Communication
I feel like a lot of my journaling is quite cyclical in its emotions and patterns.
It’s about the same things (obviously) and I go from writing about negative thoughts and feelings and then rising above them. Then another thought or situation will arise and the negative emotional stuff comes up, I process through it, and I feel positive again.
I suppose that is just part of the reality of life in general, perhaps sometimes less intense than other times. But none the less. It’s the circle of life.
Its Triggers that impact my emotional stance in life.
They can be situational, conversational, even environmental. Stimulus that trigger feelings of Trauma.
Unleashing a tsunami of sadness , anger, anxiety, heartache, panic and fear. All those delightfully overwhelming gut punching emotions.
I’ve become quite aware of a few of my triggers.
Little girls and boys similar ages to what Arthur and Niamh are , are obvious ones.
Hospitals. (I fucking loathe them.)
Feeling out of control.
These all impact me in an emotionally irrational way .
Emotions are exhausting anyway but having trauma responses to things makes these emotions all-consuming and completely overwhelming. They literally stop you being able to function properly for the rest of the day whilst you process them.
Really fucking inconvenient.
When it comes to Niamh, fear has for a while, become the most overwhelming, all -consuming emotion that surrounds my thoughts.
I’m Scared. I’m Scared of the unknown. I’m scared because I can’t fix it. I can’t control Rett, I can only do my best to help her body fight against it and I’m scared because I don’t think its enough.
I’m scared because I don’t have answers, and even scarier than that? I’m scared of the answers.
I read an article the other day written by a mother of a child with disabilities.
She wrote about the fact that we don’t (as parents of disabled children) suffer from Post-Traumatic stress disorder(PTSD).
That we should stop saying that we do, because there is absolutely nothing “post” about our stress.
We suffer from “Chronic traumatic stress disorder” CTSD…and it’s “chronic” because its continuous.
I’m going to make the assumption that she’s probably pretty spot on.
We do love labels don’t we? I think primarily giving something a name allows us to be able to look at it head on. Its more tangible.
I like to think it also give us an opportunity to pick through it. Learn to live with it but not allow it to take over. ( one hopes!)
I’ve had a couple of situations recently that really triggered me. And I think the reason they trigger me so much is because they are actually so avoidable.
Considering mental health and stress is spoken about so much these days it shocks me at how horrendously poor the Medical sector are at people management.
Customer service if you will.
I’ve consciously tried to be as independent and proactive as possible in our life pursuits.

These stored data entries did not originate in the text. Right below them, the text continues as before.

(** * Order access service (order.service.ts): model and verified properties

    The development embeds the TypeScript class [OrderService] of
    [src/main/webapp/app/entities/order/service/order.service.ts]:
    the identity helpers, the collection merge, the date conversions between
    the in-memory and the wire form of an order, the sort parameter and the
    fan-out that decrements the stock of the goods of a shipped order. *)

From Stdlib Require Import ZArith String Ascii List Lia Bool PrimFloat.
From stdpp Require Import gmap strings list.

Local Open Scope string_scope.

(** ** JavaScript values *)

(** A property declared [p?: A | null]: the key may be missing, or it holds
    [undefined], [null] or a value. *)
Inductive Slot (A : Type) : Type :=
  | Absent
  | Undefined
  | Null
  | Val (a : A).
Arguments Absent {A}.
Arguments Undefined {A}.
Arguments Null {A}.
Arguments Val {A} a.

(** A reference of type [A | null | undefined] (the rest arguments of
    [addOrderToCollectionIfMissing]). *)
Inductive Nullish (A : Type) : Type :=
  | JsUndefined
  | JsNull
  | Just (a : A).
Arguments JsUndefined {A}.
Arguments JsNull {A}.
Arguments Just {A} a.

(** Values of the domain fields the service copies through untouched. *)
Inductive JsVal : Type :=
  | JNull
  | JBool (b : bool)
  | JNum (n : Z)
  | JStr (s : string).

(** An order object.  [I] is the type of its [id] property ([string] for
    [IOrder], [PartialUpdateOrder] and their wire forms, the [null] type for
    [NewOrder]); [D] is the type of a date value ([Dayjs] in memory, [string]
    on the wire, see [RestOf]); [others] holds every other own property. *)
Record Obj (I D : Type) : Type := mkObj {
  id : I;
  date : Slot D;
  others : gmap string JsVal
}.
Arguments mkObj {I D} _ _ _.
Arguments id {I D} _.
Arguments date {I D} _.
Arguments others {I D} _.
(** What an accepted call of [move] has done: the transform moved, and the
    spawner wrote one tile into an empty cell of the moved grid. *)
Lemma move_accepted gs d uPos uVal gs' :
  is_grid (grid gs) → move gs d uPos uVal = Some gs' →
  gs' = gs
  ∨ ∃ r row col rw v,
      gameOver gs = false
      ∧ moveGrid (grid gs) d = Some r ∧ Move.moved r = true
      ∧ Move.newGrid r !! row = Some rw ∧ rw !! col = Some None
      ∧ (v = 2%Z ∨ v = 4%Z)
      ∧ grid gs' = <[row := <[col := Some v]> rw]> (Move.newGrid r)
      ∧ score gs' = (score gs + Move.scoreGained r)%Z
      ∧ isGameOver (grid gs') = Some (gameOver gs')
      ∧ (if won gs then Some true else hasWon (grid gs')) = Some (won gs').
Proof.
  intros Hg [->|(r & over & w & Hover & Hr & Hmv & Hadd & Hsc & Hio & <- & Hw & <-)]%move_inv;
    [by left|right].
  destruct (moveGrid_total _ d Hg) as (r' & Hr' & Hgr & _). simplify_eq.
  pose proof (addRandomTile_spawned _ _ _ _ (proj1 Hgr) Hadd) as Hsp.
  pose proof (moved_frees_cell _ _ _ Hg Hr Hmv) as Hroom.
  destruct (spawned_not_full _ _ Hgr Hroom Hsp)
    as (row & col & rw & v & Hrow & Hcol & Hv & Hgrid).
  exists r, row, col, rw, v. by split_and!.
Qed.

Lemma gridTiles_has_tile g : is_grid g → 0 < gridTiles g → has_tile g.
Proof.
  intros Hg. apply is_grid_cells in Hg
    as (a0&a1&a2&a3&b0&b1&b2&b3&c0&c1&c2&c3&d0&d1&d2&d3&->).
  unfold has_tile.
  destruct a0 as [v|]; [by exists 0, 0, v|]. destruct a1 as [v|]; [by exists 0, 1, v|].
  destruct a2 as [v|]; [by exists 0, 2, v|]. destruct a3 as [v|]; [by exists 0, 3, v|].
  destruct b0 as [v|]; [by exists 1, 0, v|]. destruct b1 as [v|]; [by exists 1, 1, v|].
  destruct b2 as [v|]; [by exists 1, 2, v|]. destruct b3 as [v|]; [by exists 1, 3, v|].
  destruct c0 as [v|]; [by exists 2, 0, v|]. destruct c1 as [v|]; [by exists 2, 1, v|].
  destruct c2 as [v|]; [by exists 2, 2, v|]. destruct c3 as [v|]; [by exists 2, 3, v|].
  destruct d0 as [v|]; [by exists 3, 0, v|]. destruct d1 as [v|]; [by exists 3, 1, v|].
  destruct d2 as [v|]; [by exists 3, 2, v|]. destruct d3 as [v|]; [by exists 3, 3, v|].
  cbn. lia.
Qed.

The NHS is, as we all know, under staffed and struggling. I think it’s always important to be aware that, if possible, you should not rely on it , simply so that it leaves space for someone else who really needs it.
Unfortunately though somethings have to be done through referral and NHS services.
The complexities of Rett syndrome mean that communication is essential to help keep you from feeling over whelmed in thoughts and worries. It is a very fine line. Over whelm is easily achieved.
Zero response from a system/team that supposedly hold answers triggers a lot.
A Lack of response for a few months, even when being chased is a whole other level.
All that is needed is an email response saying “We have received your email , you will hear back from us within five working days”.
It can be automated for all I care but just something. Some sort of Acknowledgement.
This situation created an absolute wave of thoughts and emotions.
For me… my level of respect for said system plummets. To trust people, to trust a system, there needs to be consistency. Trust and respect is built on pillars of communication, consistency, compassion & clarity to name just four.
The lack of any of these creates a bleak relationship.
So there I am, feeling powerless and isolated. And quite honestly the entire situation was cementing my lack of respect or trust.
This “isolated” situation was unfortunately followed by a similar situation running parallel to it.
Common sense or the lack of when it comes to creating an efficient and effective situation makes my blood boil.
It doesn’t take much to communicate and check things are in place so that plans can move forward efficiently.
Now this all might seem a little dramatic, but the hard truth is that for many of us new to parenting children with disabilities, life stands still.
Your entire future is put on hold whilst you try to grasp hold of your “normal”, whilst tests are done so that you can have some clarity on what is to come for your child.
You are holding your breath.
This means that the communication is needed more than ever.
Because when you don’t have it? You feel alone, unheard, and if even possible….even more out of control.
So whilst I sit here, having finally heard back about Niamh’s heart Results & waiting for the Gnome testing to be done. Whilst I try to park it in the back of my brain so that I can get on with my day… I’ll say this…
Just please, for the love of god, fucking communicate with us.